Title: Message
Perfect.  That really helps and tracks with what I was finding.
 
Thanks for the help.


From: [EMAIL PROTECTED] [mailto:[EMAIL PROTECTED] On Behalf Of Eric Fleischman
Sent: Monday, March 29, 2004 9:14 AM
To: [EMAIL PROTECTED]
Subject: RE: [ActiveDir] Quick question on ADMT

I’m sorry, I misunderstood. I thought you meant what would be on the migrating computer (IE the db) not the agent on client machines.

 

This paragraph stolen directly from a coworker who is an ADMT guru:

AFAIK, the agent code is not of variable size…. The more frequent stumbling block is the reporting piece of it.  After the agent is dispatched to do computer migration, security translation, etc, it RPCs back to the box that launched ADMT to write the results of its task.  Depending on the OS level of his clients, he may see some variance in agent size…. The NT4 agent lives in its own folder under the ADMT install dir & goes about 1.15 MB.  For uplevel clients, I would investigate McsDctWorkerObjects.dll – I’m fairly sure that’s the driver of the computer-based tasks. 

 

 

 


From: [EMAIL PROTECTED] [mailto:[EMAIL PROTECTED] On Behalf Of Bell, Stephen
Sent: Monday, March 29, 2004 10:17 AM
To: [EMAIL PROTECTED]
Subject: RE: [ActiveDir] Quick question on ADMT

 

Thanks for the help.  Is the agent size dependant on outside factors such as how many computers are being done at one time?

 

I thought (probably wrong) that the agent would be the same for each machine.  The question I'm trying to answer (and cannot fully test in the lab) is how long should it take 20 to 30 machines to get the agent over a 24 k line without totally killing the bandwidth.  The remote sites have 20 to 30 machines and if the agent is (for example) 2 meg that would take a while to get pushed down along with the other traffic that I cannot control.  As a side point it would be great if ADMT had the option to pre load the agent and then execute the conversion at a specific time.  As for the numbers of workstations, right now the test groups range from 10 to 50 users users/workstations a night, but in two weeks, 1,500 workstation and 2,000 users will be converted all at the same time.  Due to the client requirements, I cannot simply take one of the larger remote 24k sites and convert it early.  That would be a good solution and give a solid answer to my question so I'm forced back to trying to approximate the conversion times.

 

I'm talking about the agent that ADMT puts on a workstation during the migration from one domain to another.  The one that gets put on, does it work changing domain membership and doing the security conversion, and then gets deleted before the reboot.

 

Just to explain more about why the size is important, we are actually pushing three packages down the wire for this.  First a SMS package goes to prepare the workstation for migration (mainly changing and adding permissions), then the ADMT agent runs changing the domain, and finally another SMS package is run doing some cleanup. 

 

Cheers

 

Steve

 


From: [EMAIL PROTECTED] [mailto:[EMAIL PROTECTED] On Behalf Of Eric Fleischman
Sent: Sunday, March 28, 2004 4:03 PM
To: [EMAIL PROTECTED]
Subject: RE: [ActiveDir] Quick question on ADMT

Hi Steve,

 

Can you clarify a bit? Do you mean during a migration? If so, how large is the migration we’re talking about (how many users/computers/groups/etc.)?
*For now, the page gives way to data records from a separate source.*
Lemma maps_le k sb : sb_ok sb → 0 ≤ k → sb_size sb ≤ k * BPB → (size (bitmaps sb) ≤ Z.to_nat k)%nat.
Proof.
  intros [_ _ _ Hsz] Hk Hm. rewrite BPB_eq in Hm. assert ((sb_size sb + 8192 - 1) / 8192 < k + 1) by (apply Z.div_lt_upper_bound; lia).
  unfold bitmaps. etransitivity; [apply size_list_to_set_le|]. rewrite length_seqZ. unfold dstart. rewrite BPB_eq. lia.
Qed.

Section FileWrite.
Context {S K : Type} {BO : BufOps S} {BS : BufSpec S} {KO : KmOps K} (pid : Z).
Context (st : Z) (Hst : 0 ≤ st) (Hst' : st + LOGBLOCKS < 2147483648).
Context (sb : superblock) (Hsb : sb_ok sb) (Hlog : st + LOGBLOCKS < sb_inodestart sb) (Hmaps : sb_size sb ≤ 4 * BPB).
Context (f ip inum ref valid : Z) (F : file) (fm : gmap Z file) (u : umem).
Context (Hip : ip ≠ 0) (Href : 1 ≤ ref) (Hval : valid ≠ 0) (Hinum : 0 ≤ inum < sb_ninodes sb).
Implicit Types (s : files (logst S) K) (h : Z → mem) (x : dinode) (d : disk).

Lemma fs_home b : sb_inodestart sb ≤ b < sb_size sb → home st b.
Proof. intros Hb. destruct (Hsb) as [_ _ _ Hsz]. unfold home, log_area, LOGBLOCKS, MAXOPBLOCKS in *. lia. Qed.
With that I can probably scrounge up some anecdotal numbers, but official is tough. I’ll see what I can do.

 

Thanks!

~Eric

 

 


From: [EMAIL PROTECTED] [mailto:[EMAIL PROTECTED] On Behalf Of Bell, Stephen
Sent: Friday, March 26, 2004 7:49 PM
To: [EMAIL PROTECTED]
Subject: [ActiveDir] Quick question on ADMT

 

Does anyone know the size of the agent ADMT puts on the client computer during conversion?